→ Exercise aim: Only one thing is required: the number of lines in the entries below that contain "loads".

→ Task inputs:
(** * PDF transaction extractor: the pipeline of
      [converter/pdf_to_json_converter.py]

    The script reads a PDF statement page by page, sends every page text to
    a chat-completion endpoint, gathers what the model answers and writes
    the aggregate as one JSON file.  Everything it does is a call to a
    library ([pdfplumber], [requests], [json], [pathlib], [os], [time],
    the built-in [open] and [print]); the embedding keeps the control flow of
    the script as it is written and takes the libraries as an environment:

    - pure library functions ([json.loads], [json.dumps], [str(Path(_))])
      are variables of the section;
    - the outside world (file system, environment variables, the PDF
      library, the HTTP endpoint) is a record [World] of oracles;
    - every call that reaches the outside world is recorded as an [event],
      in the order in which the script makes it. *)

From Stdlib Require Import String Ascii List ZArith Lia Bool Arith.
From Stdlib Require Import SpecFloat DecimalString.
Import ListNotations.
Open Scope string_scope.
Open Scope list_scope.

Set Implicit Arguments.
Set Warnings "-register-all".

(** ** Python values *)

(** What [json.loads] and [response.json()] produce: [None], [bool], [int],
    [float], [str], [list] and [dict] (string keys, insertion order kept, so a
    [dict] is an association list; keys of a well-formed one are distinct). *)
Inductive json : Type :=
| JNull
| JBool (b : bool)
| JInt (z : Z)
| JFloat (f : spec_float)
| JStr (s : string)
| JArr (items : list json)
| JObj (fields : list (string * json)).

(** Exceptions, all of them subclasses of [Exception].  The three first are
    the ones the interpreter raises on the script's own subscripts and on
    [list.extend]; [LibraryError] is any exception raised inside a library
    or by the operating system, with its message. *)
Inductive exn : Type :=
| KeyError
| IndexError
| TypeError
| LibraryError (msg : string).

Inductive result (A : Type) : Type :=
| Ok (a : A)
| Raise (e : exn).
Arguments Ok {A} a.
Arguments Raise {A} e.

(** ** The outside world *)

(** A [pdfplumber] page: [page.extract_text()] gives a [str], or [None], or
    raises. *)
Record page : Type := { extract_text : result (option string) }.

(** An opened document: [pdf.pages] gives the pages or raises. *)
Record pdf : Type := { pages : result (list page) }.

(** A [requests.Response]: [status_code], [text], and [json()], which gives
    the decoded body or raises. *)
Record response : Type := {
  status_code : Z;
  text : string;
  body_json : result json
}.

--

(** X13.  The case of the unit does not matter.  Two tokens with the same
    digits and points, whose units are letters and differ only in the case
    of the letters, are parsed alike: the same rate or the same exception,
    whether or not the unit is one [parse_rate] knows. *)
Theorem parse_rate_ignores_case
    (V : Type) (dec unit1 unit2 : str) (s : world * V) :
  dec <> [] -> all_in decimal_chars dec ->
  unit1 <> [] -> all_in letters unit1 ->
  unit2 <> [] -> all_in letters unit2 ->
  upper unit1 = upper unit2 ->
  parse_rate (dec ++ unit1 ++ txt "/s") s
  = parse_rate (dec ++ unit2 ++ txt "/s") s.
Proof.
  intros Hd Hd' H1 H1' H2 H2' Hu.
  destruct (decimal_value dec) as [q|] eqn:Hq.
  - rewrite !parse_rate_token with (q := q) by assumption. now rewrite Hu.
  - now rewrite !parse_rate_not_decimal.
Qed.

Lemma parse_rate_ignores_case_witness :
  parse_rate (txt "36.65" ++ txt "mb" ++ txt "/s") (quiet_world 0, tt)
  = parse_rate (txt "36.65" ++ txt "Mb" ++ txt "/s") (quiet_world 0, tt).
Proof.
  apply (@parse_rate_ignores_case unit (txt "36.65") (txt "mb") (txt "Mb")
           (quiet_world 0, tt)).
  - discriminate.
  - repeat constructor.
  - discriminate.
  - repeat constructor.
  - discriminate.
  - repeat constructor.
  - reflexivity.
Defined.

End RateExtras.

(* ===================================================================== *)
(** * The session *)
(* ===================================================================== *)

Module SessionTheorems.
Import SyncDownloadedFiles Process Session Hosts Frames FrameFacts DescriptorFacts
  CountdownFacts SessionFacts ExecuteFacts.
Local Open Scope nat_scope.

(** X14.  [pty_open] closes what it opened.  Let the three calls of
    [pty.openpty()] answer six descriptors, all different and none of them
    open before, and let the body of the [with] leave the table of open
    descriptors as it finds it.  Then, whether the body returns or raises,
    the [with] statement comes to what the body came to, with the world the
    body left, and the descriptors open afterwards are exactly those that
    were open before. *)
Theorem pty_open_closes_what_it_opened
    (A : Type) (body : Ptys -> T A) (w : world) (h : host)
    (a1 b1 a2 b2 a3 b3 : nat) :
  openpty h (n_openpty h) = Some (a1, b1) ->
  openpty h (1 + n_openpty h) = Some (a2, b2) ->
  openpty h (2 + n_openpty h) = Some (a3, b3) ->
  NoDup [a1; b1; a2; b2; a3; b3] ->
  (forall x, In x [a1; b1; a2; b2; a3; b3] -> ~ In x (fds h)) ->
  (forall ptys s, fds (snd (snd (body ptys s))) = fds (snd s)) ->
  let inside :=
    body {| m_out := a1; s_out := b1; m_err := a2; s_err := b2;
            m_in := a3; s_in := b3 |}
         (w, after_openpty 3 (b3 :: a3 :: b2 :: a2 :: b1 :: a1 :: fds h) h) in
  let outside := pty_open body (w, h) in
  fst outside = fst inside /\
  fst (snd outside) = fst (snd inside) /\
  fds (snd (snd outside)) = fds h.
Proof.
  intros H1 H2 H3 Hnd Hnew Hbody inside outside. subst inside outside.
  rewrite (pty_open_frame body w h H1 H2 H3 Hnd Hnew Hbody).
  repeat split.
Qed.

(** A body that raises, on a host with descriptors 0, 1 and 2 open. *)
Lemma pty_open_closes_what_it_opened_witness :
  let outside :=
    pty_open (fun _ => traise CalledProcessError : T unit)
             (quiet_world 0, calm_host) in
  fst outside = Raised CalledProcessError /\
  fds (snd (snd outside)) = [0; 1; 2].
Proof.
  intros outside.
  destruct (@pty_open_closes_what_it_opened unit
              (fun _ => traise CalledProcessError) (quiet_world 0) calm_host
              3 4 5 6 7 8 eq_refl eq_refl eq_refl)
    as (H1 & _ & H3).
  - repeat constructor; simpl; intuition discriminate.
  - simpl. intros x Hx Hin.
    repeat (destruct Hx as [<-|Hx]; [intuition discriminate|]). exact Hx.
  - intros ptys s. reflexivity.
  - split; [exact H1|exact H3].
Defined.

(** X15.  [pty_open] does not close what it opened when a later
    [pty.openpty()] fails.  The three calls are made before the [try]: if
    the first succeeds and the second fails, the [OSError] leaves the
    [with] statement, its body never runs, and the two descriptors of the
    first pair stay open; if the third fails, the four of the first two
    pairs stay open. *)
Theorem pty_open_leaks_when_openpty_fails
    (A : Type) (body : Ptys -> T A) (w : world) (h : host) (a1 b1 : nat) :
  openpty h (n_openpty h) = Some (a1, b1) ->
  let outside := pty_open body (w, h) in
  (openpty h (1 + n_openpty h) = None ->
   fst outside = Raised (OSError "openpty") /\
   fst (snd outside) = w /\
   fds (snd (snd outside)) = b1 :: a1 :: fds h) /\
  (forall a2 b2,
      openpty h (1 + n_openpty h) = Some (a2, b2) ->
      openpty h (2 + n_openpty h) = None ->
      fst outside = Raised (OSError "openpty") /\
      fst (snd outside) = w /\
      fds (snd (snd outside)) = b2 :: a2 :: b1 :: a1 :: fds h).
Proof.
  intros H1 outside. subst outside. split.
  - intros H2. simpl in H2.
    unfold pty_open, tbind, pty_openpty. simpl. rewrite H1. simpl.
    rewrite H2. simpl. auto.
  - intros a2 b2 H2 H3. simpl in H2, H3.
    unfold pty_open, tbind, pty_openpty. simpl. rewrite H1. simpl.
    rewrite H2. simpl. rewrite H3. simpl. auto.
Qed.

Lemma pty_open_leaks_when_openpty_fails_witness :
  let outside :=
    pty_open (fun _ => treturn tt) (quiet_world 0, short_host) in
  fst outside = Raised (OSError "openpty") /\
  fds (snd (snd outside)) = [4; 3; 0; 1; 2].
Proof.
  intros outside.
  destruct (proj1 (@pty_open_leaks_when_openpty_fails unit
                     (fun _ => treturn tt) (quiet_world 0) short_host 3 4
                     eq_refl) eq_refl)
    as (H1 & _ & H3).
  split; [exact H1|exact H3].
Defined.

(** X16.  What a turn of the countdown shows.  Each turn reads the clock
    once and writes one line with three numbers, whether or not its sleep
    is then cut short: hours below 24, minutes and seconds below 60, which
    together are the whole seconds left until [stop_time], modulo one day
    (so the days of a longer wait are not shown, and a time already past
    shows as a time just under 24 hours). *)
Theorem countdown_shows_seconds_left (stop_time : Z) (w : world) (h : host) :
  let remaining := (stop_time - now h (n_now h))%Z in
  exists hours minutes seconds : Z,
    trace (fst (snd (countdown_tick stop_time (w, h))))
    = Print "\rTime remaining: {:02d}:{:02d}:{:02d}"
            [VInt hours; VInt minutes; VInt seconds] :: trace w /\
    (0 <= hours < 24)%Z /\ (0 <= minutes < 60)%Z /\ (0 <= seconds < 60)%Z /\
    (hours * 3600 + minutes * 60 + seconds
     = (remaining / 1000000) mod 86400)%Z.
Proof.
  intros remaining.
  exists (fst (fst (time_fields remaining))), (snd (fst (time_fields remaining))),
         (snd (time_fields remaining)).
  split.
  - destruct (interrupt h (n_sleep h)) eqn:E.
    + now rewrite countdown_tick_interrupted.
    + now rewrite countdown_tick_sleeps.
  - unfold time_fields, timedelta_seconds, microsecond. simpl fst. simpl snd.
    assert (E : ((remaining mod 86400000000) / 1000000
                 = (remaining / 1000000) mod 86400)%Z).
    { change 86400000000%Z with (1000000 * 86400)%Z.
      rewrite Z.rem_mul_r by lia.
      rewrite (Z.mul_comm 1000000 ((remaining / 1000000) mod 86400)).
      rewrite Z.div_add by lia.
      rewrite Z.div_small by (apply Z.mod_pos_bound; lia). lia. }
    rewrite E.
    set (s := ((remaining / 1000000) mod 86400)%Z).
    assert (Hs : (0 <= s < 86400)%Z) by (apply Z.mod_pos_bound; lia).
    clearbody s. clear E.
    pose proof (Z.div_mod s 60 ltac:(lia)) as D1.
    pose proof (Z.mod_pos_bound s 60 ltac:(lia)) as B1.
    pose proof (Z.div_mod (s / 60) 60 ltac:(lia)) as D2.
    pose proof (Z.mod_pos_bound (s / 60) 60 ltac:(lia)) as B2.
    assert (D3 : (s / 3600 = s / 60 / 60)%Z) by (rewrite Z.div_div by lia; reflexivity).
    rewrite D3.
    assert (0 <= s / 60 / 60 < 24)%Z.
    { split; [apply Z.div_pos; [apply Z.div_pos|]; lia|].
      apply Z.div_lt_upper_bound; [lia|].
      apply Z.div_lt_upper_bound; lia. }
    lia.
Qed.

* * *

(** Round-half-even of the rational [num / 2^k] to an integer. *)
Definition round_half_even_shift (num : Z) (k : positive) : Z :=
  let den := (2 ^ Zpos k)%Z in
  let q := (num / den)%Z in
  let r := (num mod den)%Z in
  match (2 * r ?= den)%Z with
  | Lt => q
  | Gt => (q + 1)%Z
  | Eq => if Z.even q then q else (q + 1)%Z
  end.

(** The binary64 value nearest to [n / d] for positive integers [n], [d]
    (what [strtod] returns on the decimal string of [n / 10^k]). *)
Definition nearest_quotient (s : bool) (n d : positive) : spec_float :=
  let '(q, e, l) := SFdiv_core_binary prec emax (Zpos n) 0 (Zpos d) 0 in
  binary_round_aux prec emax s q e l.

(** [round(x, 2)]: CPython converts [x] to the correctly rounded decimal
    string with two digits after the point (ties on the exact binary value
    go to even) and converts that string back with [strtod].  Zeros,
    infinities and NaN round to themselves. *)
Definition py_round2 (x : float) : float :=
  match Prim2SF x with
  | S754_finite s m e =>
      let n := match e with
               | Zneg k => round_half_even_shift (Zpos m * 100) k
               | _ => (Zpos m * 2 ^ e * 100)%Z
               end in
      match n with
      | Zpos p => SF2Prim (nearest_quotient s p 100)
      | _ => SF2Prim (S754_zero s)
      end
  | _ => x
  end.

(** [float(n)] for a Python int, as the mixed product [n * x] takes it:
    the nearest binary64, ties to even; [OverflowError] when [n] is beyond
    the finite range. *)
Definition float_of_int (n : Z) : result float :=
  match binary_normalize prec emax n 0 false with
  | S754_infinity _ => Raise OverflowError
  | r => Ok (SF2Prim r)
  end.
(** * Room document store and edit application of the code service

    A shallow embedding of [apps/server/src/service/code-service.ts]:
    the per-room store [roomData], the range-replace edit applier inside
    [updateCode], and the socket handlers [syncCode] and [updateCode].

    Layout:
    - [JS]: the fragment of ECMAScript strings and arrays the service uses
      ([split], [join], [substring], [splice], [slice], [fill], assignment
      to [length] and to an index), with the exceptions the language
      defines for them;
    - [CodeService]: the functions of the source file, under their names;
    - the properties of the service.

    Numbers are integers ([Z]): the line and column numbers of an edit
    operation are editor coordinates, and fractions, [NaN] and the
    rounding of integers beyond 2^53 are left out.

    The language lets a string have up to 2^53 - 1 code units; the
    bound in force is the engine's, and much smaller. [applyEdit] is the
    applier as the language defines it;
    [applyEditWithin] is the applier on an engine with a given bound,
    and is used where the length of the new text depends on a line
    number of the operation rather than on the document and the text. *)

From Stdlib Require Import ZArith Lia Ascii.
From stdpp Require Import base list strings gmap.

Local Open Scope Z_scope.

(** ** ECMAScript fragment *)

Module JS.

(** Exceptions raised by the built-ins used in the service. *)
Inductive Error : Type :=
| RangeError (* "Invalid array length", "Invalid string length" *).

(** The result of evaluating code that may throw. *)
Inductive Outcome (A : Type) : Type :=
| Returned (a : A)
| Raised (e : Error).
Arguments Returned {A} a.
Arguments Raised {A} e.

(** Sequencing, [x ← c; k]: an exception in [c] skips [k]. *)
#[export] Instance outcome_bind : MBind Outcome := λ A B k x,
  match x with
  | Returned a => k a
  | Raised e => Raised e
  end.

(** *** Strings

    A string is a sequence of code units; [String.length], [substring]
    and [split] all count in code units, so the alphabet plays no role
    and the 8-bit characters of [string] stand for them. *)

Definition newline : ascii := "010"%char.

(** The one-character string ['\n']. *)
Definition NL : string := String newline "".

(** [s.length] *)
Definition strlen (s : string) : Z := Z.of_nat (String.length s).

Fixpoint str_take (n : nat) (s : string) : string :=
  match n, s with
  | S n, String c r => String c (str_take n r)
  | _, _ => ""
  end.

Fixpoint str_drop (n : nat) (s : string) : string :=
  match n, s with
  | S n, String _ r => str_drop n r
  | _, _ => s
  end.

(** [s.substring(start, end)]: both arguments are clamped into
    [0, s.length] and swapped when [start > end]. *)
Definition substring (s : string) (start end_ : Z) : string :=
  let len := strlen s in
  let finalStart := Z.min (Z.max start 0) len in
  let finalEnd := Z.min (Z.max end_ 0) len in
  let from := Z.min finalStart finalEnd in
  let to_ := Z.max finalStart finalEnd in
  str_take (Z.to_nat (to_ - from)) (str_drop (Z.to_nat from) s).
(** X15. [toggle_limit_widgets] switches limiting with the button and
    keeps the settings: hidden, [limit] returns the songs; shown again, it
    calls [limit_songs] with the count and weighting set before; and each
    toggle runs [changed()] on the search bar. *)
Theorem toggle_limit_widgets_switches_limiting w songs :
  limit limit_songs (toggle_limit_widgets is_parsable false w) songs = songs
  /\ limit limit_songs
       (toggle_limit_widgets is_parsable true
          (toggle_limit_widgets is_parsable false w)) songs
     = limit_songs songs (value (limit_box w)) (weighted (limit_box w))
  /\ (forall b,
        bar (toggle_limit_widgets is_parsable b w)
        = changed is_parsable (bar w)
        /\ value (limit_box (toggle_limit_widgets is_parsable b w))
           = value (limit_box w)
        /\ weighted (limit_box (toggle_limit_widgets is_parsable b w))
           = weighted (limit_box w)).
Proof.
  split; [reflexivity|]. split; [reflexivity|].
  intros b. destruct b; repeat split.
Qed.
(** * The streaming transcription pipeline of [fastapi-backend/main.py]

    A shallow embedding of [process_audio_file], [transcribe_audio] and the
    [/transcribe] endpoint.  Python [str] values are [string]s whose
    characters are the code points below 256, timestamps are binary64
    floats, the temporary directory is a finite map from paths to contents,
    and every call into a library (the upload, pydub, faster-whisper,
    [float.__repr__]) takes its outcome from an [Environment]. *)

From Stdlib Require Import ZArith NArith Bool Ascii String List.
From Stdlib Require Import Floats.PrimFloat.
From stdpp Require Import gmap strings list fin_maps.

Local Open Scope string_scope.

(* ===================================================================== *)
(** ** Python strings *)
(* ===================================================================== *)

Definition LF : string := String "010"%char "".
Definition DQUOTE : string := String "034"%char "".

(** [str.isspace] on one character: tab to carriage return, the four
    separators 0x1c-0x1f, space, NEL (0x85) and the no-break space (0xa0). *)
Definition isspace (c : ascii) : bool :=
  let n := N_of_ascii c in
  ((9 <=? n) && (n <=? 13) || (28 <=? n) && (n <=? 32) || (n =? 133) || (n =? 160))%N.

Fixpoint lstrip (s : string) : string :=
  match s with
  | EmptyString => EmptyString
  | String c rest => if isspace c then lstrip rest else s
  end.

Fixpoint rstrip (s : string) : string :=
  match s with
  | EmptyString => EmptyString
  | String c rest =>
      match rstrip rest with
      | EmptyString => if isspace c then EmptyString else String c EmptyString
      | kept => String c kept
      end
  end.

→ Response to this exercise: 2